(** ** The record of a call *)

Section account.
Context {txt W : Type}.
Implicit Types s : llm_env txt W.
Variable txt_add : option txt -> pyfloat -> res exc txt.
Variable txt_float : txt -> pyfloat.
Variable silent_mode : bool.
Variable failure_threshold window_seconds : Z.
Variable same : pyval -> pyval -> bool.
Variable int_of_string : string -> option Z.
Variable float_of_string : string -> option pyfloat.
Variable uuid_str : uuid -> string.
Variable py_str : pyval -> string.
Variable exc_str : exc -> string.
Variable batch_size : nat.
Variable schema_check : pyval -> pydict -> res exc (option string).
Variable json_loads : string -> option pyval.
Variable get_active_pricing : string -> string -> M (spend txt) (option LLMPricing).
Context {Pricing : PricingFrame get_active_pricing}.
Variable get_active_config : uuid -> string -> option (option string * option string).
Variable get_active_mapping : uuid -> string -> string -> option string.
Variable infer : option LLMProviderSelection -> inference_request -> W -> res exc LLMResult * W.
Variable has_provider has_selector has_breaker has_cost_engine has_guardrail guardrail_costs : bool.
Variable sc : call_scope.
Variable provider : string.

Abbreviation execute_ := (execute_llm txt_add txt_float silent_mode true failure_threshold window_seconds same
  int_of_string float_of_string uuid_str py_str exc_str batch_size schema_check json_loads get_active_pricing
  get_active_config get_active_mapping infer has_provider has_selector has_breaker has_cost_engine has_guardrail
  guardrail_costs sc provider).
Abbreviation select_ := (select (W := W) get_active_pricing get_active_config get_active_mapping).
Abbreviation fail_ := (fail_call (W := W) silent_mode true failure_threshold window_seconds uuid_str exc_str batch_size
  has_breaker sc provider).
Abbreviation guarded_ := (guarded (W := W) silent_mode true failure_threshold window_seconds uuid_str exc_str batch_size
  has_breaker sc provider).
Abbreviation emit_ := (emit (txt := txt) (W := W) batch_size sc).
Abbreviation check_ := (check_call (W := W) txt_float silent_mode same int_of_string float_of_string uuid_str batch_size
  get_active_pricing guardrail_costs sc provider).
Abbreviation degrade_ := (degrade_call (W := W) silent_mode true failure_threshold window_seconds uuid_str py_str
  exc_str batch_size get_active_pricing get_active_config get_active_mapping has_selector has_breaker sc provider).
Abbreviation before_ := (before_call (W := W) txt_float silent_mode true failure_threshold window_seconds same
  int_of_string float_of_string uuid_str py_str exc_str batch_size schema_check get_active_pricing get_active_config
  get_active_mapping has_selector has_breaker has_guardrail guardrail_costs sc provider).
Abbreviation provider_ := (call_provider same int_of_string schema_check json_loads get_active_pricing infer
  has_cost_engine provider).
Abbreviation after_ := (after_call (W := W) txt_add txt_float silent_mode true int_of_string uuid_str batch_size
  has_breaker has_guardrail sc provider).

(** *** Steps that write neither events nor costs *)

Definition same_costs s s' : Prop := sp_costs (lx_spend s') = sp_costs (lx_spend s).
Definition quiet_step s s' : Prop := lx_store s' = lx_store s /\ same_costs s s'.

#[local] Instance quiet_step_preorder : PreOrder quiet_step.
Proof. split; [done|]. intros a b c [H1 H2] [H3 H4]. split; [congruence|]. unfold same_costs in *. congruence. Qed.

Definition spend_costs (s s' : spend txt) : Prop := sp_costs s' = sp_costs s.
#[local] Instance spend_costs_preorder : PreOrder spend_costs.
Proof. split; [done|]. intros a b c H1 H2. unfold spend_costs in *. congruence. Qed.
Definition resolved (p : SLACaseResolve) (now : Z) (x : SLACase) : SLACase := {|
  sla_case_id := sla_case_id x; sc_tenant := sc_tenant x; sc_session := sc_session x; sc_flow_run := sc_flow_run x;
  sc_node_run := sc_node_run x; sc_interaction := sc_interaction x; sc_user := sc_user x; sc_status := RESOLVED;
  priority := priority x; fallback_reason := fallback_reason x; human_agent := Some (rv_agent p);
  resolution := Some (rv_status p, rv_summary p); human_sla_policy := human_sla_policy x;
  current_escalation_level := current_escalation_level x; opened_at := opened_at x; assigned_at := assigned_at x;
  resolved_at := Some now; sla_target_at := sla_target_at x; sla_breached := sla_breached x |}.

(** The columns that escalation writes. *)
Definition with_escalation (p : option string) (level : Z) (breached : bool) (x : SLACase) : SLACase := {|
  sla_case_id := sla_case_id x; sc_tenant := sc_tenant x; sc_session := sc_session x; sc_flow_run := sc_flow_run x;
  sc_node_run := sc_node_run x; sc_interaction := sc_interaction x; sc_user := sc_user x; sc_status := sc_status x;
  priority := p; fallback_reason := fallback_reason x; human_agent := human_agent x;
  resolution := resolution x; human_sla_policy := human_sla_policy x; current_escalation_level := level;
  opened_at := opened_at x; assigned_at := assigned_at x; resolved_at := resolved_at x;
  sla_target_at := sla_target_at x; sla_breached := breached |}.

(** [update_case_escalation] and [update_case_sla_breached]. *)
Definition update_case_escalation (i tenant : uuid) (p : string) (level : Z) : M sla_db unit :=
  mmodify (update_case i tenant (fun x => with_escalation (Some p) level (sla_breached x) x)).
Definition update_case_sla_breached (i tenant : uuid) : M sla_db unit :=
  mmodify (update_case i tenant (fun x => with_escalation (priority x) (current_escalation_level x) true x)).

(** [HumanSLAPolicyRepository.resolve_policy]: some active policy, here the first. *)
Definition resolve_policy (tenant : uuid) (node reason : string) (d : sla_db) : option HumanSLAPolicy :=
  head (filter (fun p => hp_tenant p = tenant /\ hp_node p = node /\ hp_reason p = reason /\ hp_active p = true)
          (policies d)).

§

- [THE PROBLEM]
Bring together every line in the entries that holds the string "PreOrder".

- [COMPLETED EXERCISE]
#[local] Instance quiet_step_preorder : PreOrder quiet_step.
#[local] Instance spend_costs_preorder : PreOrder spend_costs.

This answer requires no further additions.